Set down exactly the lines from the one containing "be integers, not" through the end of the records below, both included, and nothing else.

[Entries taken from a collection]
______________________________
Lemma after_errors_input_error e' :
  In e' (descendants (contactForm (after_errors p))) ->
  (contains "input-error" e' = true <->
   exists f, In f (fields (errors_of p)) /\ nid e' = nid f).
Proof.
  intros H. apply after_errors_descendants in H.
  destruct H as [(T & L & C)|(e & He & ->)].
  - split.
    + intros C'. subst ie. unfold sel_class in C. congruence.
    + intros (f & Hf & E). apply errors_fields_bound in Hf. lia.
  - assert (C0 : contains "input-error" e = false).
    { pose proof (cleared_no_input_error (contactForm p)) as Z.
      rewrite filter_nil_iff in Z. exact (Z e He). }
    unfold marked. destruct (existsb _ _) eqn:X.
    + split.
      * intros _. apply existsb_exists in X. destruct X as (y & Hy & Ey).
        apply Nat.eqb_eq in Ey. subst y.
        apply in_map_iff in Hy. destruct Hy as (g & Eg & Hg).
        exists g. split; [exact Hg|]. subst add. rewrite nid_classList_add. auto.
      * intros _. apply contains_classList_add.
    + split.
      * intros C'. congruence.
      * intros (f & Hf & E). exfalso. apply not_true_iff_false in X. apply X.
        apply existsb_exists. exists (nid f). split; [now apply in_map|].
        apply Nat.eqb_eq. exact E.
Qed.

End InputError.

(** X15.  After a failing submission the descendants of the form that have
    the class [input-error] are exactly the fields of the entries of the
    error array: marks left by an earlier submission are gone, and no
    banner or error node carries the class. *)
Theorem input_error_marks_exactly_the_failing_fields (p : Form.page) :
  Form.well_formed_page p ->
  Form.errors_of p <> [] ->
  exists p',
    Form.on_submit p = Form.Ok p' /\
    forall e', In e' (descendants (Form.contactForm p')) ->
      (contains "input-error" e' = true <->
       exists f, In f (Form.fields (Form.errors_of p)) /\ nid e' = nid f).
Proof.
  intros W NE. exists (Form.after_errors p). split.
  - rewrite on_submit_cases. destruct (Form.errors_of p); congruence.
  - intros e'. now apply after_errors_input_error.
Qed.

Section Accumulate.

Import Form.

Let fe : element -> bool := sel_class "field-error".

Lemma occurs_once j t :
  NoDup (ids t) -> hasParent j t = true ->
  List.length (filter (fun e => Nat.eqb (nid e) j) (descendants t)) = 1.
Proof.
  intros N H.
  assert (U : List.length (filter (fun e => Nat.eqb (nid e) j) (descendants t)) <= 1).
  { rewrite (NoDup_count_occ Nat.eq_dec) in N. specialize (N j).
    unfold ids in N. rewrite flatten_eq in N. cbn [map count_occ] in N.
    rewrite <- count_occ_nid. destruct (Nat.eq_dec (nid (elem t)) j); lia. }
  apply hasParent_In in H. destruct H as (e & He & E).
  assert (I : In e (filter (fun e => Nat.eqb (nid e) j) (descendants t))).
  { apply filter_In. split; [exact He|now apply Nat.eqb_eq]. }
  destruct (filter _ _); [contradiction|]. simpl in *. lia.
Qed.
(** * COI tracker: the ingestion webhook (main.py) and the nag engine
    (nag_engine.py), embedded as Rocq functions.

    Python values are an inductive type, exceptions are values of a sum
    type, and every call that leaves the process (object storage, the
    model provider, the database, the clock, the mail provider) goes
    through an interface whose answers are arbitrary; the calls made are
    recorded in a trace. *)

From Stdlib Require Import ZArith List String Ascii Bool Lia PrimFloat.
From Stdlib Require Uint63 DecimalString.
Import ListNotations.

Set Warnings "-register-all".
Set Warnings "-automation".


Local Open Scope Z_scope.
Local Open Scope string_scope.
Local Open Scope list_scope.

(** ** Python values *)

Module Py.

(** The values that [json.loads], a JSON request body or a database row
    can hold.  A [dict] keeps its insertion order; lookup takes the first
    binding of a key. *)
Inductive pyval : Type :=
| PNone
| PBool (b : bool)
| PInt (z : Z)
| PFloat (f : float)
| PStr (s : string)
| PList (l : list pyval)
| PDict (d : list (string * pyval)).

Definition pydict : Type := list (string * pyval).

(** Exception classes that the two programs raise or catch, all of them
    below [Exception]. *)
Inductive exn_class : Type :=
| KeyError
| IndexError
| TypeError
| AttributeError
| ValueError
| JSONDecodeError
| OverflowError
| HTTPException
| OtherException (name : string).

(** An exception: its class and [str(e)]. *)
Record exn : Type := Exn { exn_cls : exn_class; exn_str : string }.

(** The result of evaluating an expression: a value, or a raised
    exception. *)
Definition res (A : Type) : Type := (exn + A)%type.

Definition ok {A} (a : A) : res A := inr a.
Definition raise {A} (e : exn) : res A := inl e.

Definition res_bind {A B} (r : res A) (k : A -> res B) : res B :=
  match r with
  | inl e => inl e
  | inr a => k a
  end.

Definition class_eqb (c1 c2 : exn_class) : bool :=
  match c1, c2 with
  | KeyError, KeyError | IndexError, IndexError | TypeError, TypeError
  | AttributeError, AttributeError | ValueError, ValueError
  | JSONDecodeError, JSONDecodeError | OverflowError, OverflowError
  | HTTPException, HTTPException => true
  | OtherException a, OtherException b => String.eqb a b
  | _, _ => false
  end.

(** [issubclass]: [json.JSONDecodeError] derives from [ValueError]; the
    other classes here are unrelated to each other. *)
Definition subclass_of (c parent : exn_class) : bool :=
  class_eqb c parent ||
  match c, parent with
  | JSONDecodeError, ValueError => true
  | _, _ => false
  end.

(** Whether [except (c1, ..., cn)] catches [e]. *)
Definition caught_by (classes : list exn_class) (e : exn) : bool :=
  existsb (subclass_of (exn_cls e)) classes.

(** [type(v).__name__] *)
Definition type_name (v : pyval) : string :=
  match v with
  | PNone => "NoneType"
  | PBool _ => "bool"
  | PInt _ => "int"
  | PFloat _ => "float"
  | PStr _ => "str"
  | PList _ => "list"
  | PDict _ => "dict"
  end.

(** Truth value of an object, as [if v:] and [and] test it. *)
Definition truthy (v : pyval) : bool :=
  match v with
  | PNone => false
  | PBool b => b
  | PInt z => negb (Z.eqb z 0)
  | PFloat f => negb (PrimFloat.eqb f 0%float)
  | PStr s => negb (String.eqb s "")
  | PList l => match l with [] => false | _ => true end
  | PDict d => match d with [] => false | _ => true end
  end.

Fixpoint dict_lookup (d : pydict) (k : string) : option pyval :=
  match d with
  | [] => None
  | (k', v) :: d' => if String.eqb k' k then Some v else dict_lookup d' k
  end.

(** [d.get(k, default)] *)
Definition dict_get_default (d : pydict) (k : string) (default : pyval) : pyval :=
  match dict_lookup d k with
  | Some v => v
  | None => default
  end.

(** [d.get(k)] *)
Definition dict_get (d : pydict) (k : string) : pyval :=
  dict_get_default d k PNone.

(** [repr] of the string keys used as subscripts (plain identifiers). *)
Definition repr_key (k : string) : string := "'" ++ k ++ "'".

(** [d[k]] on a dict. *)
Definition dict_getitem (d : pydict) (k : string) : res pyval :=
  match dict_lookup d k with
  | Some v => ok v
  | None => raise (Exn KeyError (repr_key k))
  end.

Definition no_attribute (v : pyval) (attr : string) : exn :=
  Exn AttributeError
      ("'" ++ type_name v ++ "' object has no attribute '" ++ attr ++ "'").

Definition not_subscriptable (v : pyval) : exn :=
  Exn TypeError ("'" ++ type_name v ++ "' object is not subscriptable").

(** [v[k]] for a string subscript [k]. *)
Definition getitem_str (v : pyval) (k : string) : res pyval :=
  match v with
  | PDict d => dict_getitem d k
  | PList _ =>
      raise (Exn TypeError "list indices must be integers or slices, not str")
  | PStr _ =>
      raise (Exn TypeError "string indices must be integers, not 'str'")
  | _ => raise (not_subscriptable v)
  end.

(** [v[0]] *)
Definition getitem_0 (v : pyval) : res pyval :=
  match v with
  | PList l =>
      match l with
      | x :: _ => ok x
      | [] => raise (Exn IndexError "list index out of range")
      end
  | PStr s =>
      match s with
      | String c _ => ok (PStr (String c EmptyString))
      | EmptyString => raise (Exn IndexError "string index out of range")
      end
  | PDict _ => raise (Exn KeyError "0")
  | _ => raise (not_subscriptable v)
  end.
______________________________
§ **ANSWER AREA**:
      raise (Exn TypeError "string indices must be integers, not 'str'")
  | _ => raise (not_subscriptable v)
  end.

(** [v[0]] *)
Definition getitem_0 (v : pyval) : res pyval :=
  match v with
  | PList l =>
      match l with
      | x :: _ => ok x
      | [] => raise (Exn IndexError "list index out of range")
      end
  | PStr s =>
      match s with
      | String c _ => ok (PStr (String c EmptyString))
      | EmptyString => raise (Exn IndexError "string index out of range")
      end
  | PDict _ => raise (Exn KeyError "0")
  | _ => raise (not_subscriptable v)
  end.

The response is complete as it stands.